- **Task to carry out**
Restate exactly, and only, the lines from the one containing "Import ListNotations." through the end of the entries, keeping both endpoints.

Stored data entries
------------------------------------------------

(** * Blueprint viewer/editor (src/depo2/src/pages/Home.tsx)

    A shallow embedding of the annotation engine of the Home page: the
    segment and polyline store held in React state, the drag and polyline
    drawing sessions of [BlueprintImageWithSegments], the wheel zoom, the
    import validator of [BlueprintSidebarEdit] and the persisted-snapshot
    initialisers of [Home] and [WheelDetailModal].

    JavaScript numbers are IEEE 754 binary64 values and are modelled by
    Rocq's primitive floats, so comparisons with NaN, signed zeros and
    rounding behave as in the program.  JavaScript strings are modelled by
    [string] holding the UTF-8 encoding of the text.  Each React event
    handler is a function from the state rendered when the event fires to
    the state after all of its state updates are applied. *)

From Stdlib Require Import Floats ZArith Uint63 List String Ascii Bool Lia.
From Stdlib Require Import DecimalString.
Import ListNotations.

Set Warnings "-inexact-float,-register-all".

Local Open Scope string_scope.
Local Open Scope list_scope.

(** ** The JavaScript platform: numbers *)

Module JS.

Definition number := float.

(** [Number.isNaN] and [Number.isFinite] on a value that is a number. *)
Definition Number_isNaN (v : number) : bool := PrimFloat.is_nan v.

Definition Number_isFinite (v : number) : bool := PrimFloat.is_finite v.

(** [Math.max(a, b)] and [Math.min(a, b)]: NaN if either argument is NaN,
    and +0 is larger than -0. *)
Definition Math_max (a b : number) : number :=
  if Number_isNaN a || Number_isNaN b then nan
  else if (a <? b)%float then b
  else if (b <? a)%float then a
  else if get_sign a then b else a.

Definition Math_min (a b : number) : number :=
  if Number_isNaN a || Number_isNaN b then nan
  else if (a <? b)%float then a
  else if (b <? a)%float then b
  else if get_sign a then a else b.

------------------------------------------------

- **Your response**
Import ListNotations.

Set Warnings "-inexact-float,-register-all".

Local Open Scope string_scope.
Local Open Scope list_scope.

(** ** The JavaScript platform: numbers *)

Module JS.

Definition number := float.

(** [Number.isNaN] and [Number.isFinite] on a value that is a number. *)
Definition Number_isNaN (v : number) : bool := PrimFloat.is_nan v.

Definition Number_isFinite (v : number) : bool := PrimFloat.is_finite v.

(** [Math.max(a, b)] and [Math.min(a, b)]: NaN if either argument is NaN,
    and +0 is larger than -0. *)
Definition Math_max (a b : number) : number :=
  if Number_isNaN a || Number_isNaN b then nan
  else if (a <? b)%float then b
  else if (b <? a)%float then a
  else if get_sign a then b else a.

Definition Math_min (a b : number) : number :=
  if Number_isNaN a || Number_isNaN b then nan
  else if (a <? b)%float then a
  else if (b <? a)%float then b
  else if get_sign a then a else b.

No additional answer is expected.